İşçi sınıfının devrimci gücünü açığa çıkarmak!..

Son olarak bir sınıf devrimcisi söz alarak düşüncelerini ifade etti. Konuşmasında, 20 yıldır bu ülkede işçi sınıfının devrimci gücünün açığa çıkarılmaya çalışıldığı, sermayeye karşı ‘sınıfa karşı sınıf’ çizgisi temelinde, çeşitli yol ve yöntemlerle sınıfın devrimci enerjisini açığa çıkarma doğrultusuda etkin bir çaba harcandığı vurgulandı. Büyükçekmece İşçi Kurultayı’nın da bu çabanın bir parçası olduğu dile getirildi. İşçi sınıfının devrimci enerjisi açığa çıkarılamadan bu topraklarda hiçbir şeyin değiştirilemeyeceği vurgulanarak 1 Mayıs’a çağrı yapıldı.

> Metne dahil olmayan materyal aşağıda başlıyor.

(* ===== verification/ParsedDescriptor.v ===== *)
(** * Parsing descriptors (src/go/descriptor.go)

    A FileDescriptorSet is flattened into three maps, from the fully-qualified
    names of services, messages and enums to what the projections need of them.
    The descriptor messages (google.protobuf.FileDescriptorProto and below) are
    records of the members the code reads, with the values their getters return. *)
From S2P Require Import Prelude GoStrings StringFacts.

(** ** google.protobuf descriptors *)

Record EnumValueDescriptorProto : Type := mkEnumValueProto { evp_name : string; evp_number : Z }.
Record EnumDescriptorProto : Type := mkEnumProto { ep_name : string; ep_value : list EnumValueDescriptorProto }.
Record FieldDescriptorProto : Type := mkFieldProto {
  fp_name : string;
  fp_json_name : string;
  fp_number : Z;
  fp_type : Z;
  fp_type_name : string;
  fp_label : Z;
  fp_oneof_index : option Z;
  fp_proto3_optional : bool
}.
Inductive DescriptorProto : Type := mkDescriptorProto {
  dp_name : string;
  dp_enum_type : list EnumDescriptorProto;
  dp_nested_type : list DescriptorProto;
  dp_oneof_decl : list string;
  dp_field : list FieldDescriptorProto;
  dp_options : option bool
}.
Record MethodDescriptorProto : Type := mkMethodProto {
  mp_name : string;
  mp_input_type : string;
  mp_output_type : string;
  mp_client_streaming : bool;
  mp_server_streaming : bool
}.
Record ServiceDescriptorProto : Type := mkServiceProto { sp_name : string; sp_method : list MethodDescriptorProto }.
Record Location : Type := mkLocation { loc_path : list Z; loc_leading : string; loc_trailing : string }.
Record FileDescriptorProto : Type := mkFileProto {
  file_package : string;
  file_syntax : string;
  file_enum_type : list EnumDescriptorProto;
  file_message_type : list DescriptorProto;
  file_service : list ServiceDescriptorProto;
  file_source_code_info : option (list Location)
}.
Definition FileDescriptorSet : Type := list FileDescriptorProto.

(** ** What the parser produces (invariant.v1) *)

Record EnumValueInfo : Type := mkEnumValueInfo { evi_Name : string; evi_Number : Z; evi_Comment : string }.
Record EnumInfo : Type := mkEnumInfo {
  ei_Name : string;
  ei_FullName : string;
  ei_Values : list EnumValueInfo;
  ei_Comment : string
}.
Record FieldInfo : Type := mkFieldInfo {
  fi_Name : string;
  fi_JsonName : string;
  fi_Number : Z;
  fi_Type : Z;
  fi_TypeName : string;
  fi_Label : Z;
  fi_Comment : string;
  fi_OneofIndex : option Z;
  fi_Optional : bool
}.
Record OneofInfo : Type := mkOneofInfo { oi_Name : string; oi_Comment : string; oi_FieldNames : list string }.
Record MessageInfo : Type := mkMessageInfo {
  mi_Name : string;
  mi_FullName : string;
  mi_Fields : list FieldInfo;
  mi_Oneofs : list OneofInfo;
  mi_Comment : string;
  mi_IsMapEntry : bool
}.
Record MethodInfo : Type := mkMethodInfo {
  meth_Name : string;
  meth_InputType : string;
  meth_OutputType : string;
  meth_Comment : string;
  meth_ClientStreaming : bool;
  meth_ServerStreaming : bool
}.
Record ServiceInfo : Type := mkServiceInfo {
  si_Name : string;
  si_FullName : string;
  si_Methods : gmap string MethodInfo;
  si_Comment : string
}.
Record ParsedDescriptor : Type := mkParsed {
  Services : gmap string ServiceInfo;
  Messages : gmap string MessageInfo;
  Enums : gmap string EnumInfo
}.

Definition setService (name : string) (s : ServiceInfo) (pd : ParsedDescriptor) : ParsedDescriptor :=
  mkParsed (<[name := s]> (Services pd)) (Messages pd) (Enums pd).
Definition setMessage (name : string) (m : MessageInfo) (pd : ParsedDescriptor) : ParsedDescriptor :=
  mkParsed (Services pd) (<[name := m]> (Messages pd)) (Enums pd).
Definition setEnum (name : string) (e : EnumInfo) (pd : ParsedDescriptor) : ParsedDescriptor :=
  mkParsed (Services pd) (Messages pd) (<[name := e]> (Enums pd)).

(** ** Names, paths and comments *)

Definition qualifiedName (pkg name : string) : string := if decide (pkg = "") then name else pkg +:+ "." +:+ name.

(** [int32(i)] of an index. *)
Definition index32 (i : nat) : Z := ((Z.of_nat i + 2147483648) mod 4294967296 - 2147483648)%Z.

Definition pathKey (path : list Z) : string := Join (map FormatInt path) ",".

Notation Comments := (gmap string string).
(** A missing key of a Go map reads as the zero value. *)
Definition commentAt (comments : Comments) (path : list Z) : string := default "" (comments !! pathKey path).

Definition addLocation (comments : Comments) (loc : Location) : Comments :=
  let leading := TrimSpace (loc_leading loc) in
  let comment := if decide (leading = "") then TrimSpace (loc_trailing loc) else leading in
  if decide (comment = "") then comments else <[pathKey (loc_path loc) := comment]> comments.

Definition extractComments (file : FileDescriptorProto) : Comments :=
  match file_source_code_info file with
  | None => ∅
  | Some locations => foldl addLocation ∅ locations
  end.

(** ** Enums and messages *)

Definition parseEnum (enumProto : EnumDescriptorProto) (fullName : string) (comments : Comments)
    (pathPrefix : list Z) : EnumInfo :=
  let values := imap (fun i val =>
    mkEnumValueInfo (evp_name val) (evp_number val) (commentAt comments (pathPrefix ++ [2%Z; index32 i])))
    (ep_value enumProto) in
  mkEnumInfo (ep_name enumProto) fullName values (commentAt comments pathPrefix).

Definition addEnums (enums : list EnumDescriptorProto) (nameOf : string -> string) (comments : Comments)
    (pathOf : nat -> list Z) (pd : ParsedDescriptor) : ParsedDescriptor :=
  foldl (fun pd ie => let '(i, e) := ie : nat * EnumDescriptorProto in
    setEnum (nameOf (ep_name e)) (parseEnum e (nameOf (ep_name e)) comments (pathOf i)) pd)
    pd (imap pair enums).

Definition LABEL_OPTIONAL : Z := 1.

Definition parseField (comments : Comments) (pathPrefix : list Z) (fileSyntax : string) (i : nat)
    (fieldProto : FieldDescriptorProto) : FieldInfo :=
  let oneofIdx := match fp_oneof_index fieldProto with
                  | Some idx => if fp_proto3_optional fieldProto then None else Some idx
                  | None => None
                  end in
  let optional := fp_proto3_optional fieldProto
    || ((bool_decide (fileSyntax = "") || bool_decide (fileSyntax = "proto2"))
        && (fp_label fieldProto =? LABEL_OPTIONAL)%Z) in
  mkFieldInfo (fp_name fieldProto) (fp_json_name fieldProto) (fp_number fieldProto) (fp_type fieldProto)
    (TrimPrefix (fp_type_name fieldProto) ".") (fp_label fieldProto)
    (commentAt comments (pathPrefix ++ [2%Z; index32 i])) oneofIdx optional.

(** A member is appended to its oneof; a negative index is out of range. *)
Definition addMember (oneofs : list OneofInfo) (field : FieldInfo) : Outcome (list OneofInfo) :=
  match fi_OneofIndex field with
  | None => Ok oneofs
  | Some idx =>
      if (idx <? Z.of_nat (length oneofs))%Z then
        if (idx <? 0)%Z then Panic "index out of range"
        else Ok (alter (fun o => mkOneofInfo (oi_Name o) (oi_Comment o) (oi_FieldNames o ++ [fi_Name field]))
                   (Z.to_nat idx) oneofs)
      else Ok oneofs
  end.

(** The entry of a message: its oneofs, its fields and the flags. *)
Definition messageInfo (msgProto : DescriptorProto) (fullName : string) (comments : Comments)
    (pathPrefix : list Z) (fileSyntax : string) : Outcome MessageInfo :=
  let oneofs := imap (fun i nm => mkOneofInfo nm (commentAt comments (pathPrefix ++ [8%Z; index32 i])) [])
                  (dp_oneof_decl msgProto) in
  let fields := imap (parseField comments pathPrefix fileSyntax) (dp_field msgProto) in
  oneofs ← foldOutcome addMember fields oneofs;
  Ok (mkMessageInfo (dp_name msgProto) fullName fields oneofs (commentAt comments pathPrefix)
        (default false (dp_options msgProto))).

(** A loop over indices and elements that threads a state. *)
Definition foldIndexed {A S} (f : nat -> A -> S -> Outcome S) : nat -> list A -> S -> Outcome S :=
  fix go i l s :=
  match l with
  | [] => Ok s
  | x :: l => s ← f i x s; go (Datatypes.S i) l s
  end.

(** Nested enums, nested messages, then the message itself. *)
Fixpoint parseMessage (msgProto : DescriptorProto) (fullName : string) (comments : Comments)
    (pathPrefix : list Z) (fileSyntax : string) (pd : ParsedDescriptor) {struct msgProto}
  : Outcome ParsedDescriptor :=
  match msgProto with
  | mkDescriptorProto nm enums nested oneofs fields options =>
      let pd := addEnums enums (fun n => fullName +:+ "." +:+ n) comments
                  (fun i => pathPrefix ++ [4%Z; index32 i]) pd in
      pd ← foldIndexed (fun i d pd =>
             parseMessage d (fullName +:+ "." +:+ dp_name d) comments (pathPrefix ++ [3%Z; index32 i]) fileSyntax pd)
             0 nested pd;
      info ← messageInfo (mkDescriptorProto nm enums nested oneofs fields options) fullName comments
               pathPrefix fileSyntax;
      Ok (setMessage fullName info pd)
  end.

(** ** Services and files *)

Definition parseMethod (comments : Comments) (i j : nat) (methodProto : MethodDescriptorProto) : MethodInfo :=
  mkMethodInfo (mp_name methodProto) (TrimPrefix (mp_input_type methodProto) ".")
    (TrimPrefix (mp_output_type methodProto) ".")
    (commentAt comments [6%Z; index32 i; 2%Z; index32 j])
    (mp_client_streaming methodProto) (mp_server_streaming methodProto).

Definition parseService (comments : Comments) (fullName : string) (i : nat) (svcProto : ServiceDescriptorProto)
  : ServiceInfo :=
  mkServiceInfo (sp_name svcProto) fullName
    (foldl (fun methods jm => let '(j, mp) := jm : nat * MethodDescriptorProto in
       <[mp_name mp := parseMethod comments i j mp]> methods) ∅ (imap pair (sp_method svcProto)))
    (commentAt comments [6%Z; index32 i]).

Definition addServices (file : FileDescriptorProto) (comments : Comments) (pd : ParsedDescriptor)
  : ParsedDescriptor :=
  foldl (fun pd iv => let '(i, s) := iv : nat * ServiceDescriptorProto in
    let fullName := qualifiedName (file_package file) (sp_name s) in
    setService fullName (parseService comments fullName i s) pd) pd (imap pair (file_service file)).

Definition parseFile (pd : ParsedDescriptor) (file : FileDescriptorProto) : Outcome ParsedDescriptor :=
  let comments := extractComments file in
  let pkg := file_package file in
  let pd := addEnums (file_enum_type file) (qualifiedName pkg) comments (fun i => [5%Z; index32 i]) pd in
  pd ← foldIndexed (fun i m pd =>
         parseMessage m (qualifiedName pkg (dp_name m)) comments [4%Z; index32 i] (file_syntax file) pd)
         0 (file_message_type file) pd;
  Ok (addServices file comments pd).

Definition emptyParsed : ParsedDescriptor := mkParsed ∅ ∅ ∅.

Definition parseFileDescriptorSet (fds : FileDescriptorSet) : Outcome ParsedDescriptor :=
  foldOutcome parseFile fds emptyParsed.

(** [ParseDescriptorBytes] and [parseDescriptorFile]: the wire decoder and the file system are parameters. *)
Definition ParseDescriptorBytes (unmarshal : string -> FileDescriptorSet + string) (data : string)
  : Outcome ParsedDescriptor :=
  match unmarshal data with
  | inr e => Err ("unmarshal FileDescriptorSet: " +:+ e)
  | inl fds => parseFileDescriptorSet fds
  end.

Definition parseDescriptorFile (readFile : string -> string + string)
    (unmarshal : string -> FileDescriptorSet + string) (path : string) : Outcome ParsedDescriptor :=
  match readFile path with
  | inr e => Err ("read descriptor file: " +:+ e)
  | inl data => ParseDescriptorBytes unmarshal data
  end.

Bu konuşmanın ardından sloganlar eşliğinde kurultay sonlandırıldı.

Coşkulu bir atmosferde geçen kurultayın en önemli başarısı, bölgedeki önemli fabrikalara dayanması oldu. Kurultay çalışmasının yoğunlaştığı alanlardaki fabrikalardan kurultaya belli bir katılımın gerçekleşmiş olması, önümüzdeki süreçte bölgedeki mücadeleyi örgütlemede daha ileri hedeflere yürümek açısından önem taşıyor.

Kurultaya yaklaşık 120 kişi katıldı.


Kurultaydan notlar:

* Etkinlik süresince “İşçi sınıfı savaşacak, sosyalizm kazanacak!”, “Kurtuluş yok tek başına, ya hep beraber ya hiçbirimiz!”, “Kahrolsun ücretli kölelik düzeni!”, “1 Mayıs’ta Taksim’e, mücadeleye!” sloganları sık sık atıldı.

* Kurultaya Çiğli İşçi Kurultayı Hazırlık Komitesi, BEKO işçileri ve Alınteri gazetesinden gelen mesajlar okundu.

* Esenyurt jandarması kurultayı sabote etmek için provokatif tutumlar sergiledi. Kurultayın başlamasının ardından, aldıkları “mahkeme kararı”yla içerde çekim yapmak istediler. Zorla içeriye girmeye çalışan jandarmaya kararlı bir tutum alınarak geri adım attırıldı.

Kızıl Bayrak / Esenyurt


Büyükçekmece 2. İşçi Kurultayı üzerine...

Çok yönlü bir hazırlık ve fabrikalara dayalı bir katılım!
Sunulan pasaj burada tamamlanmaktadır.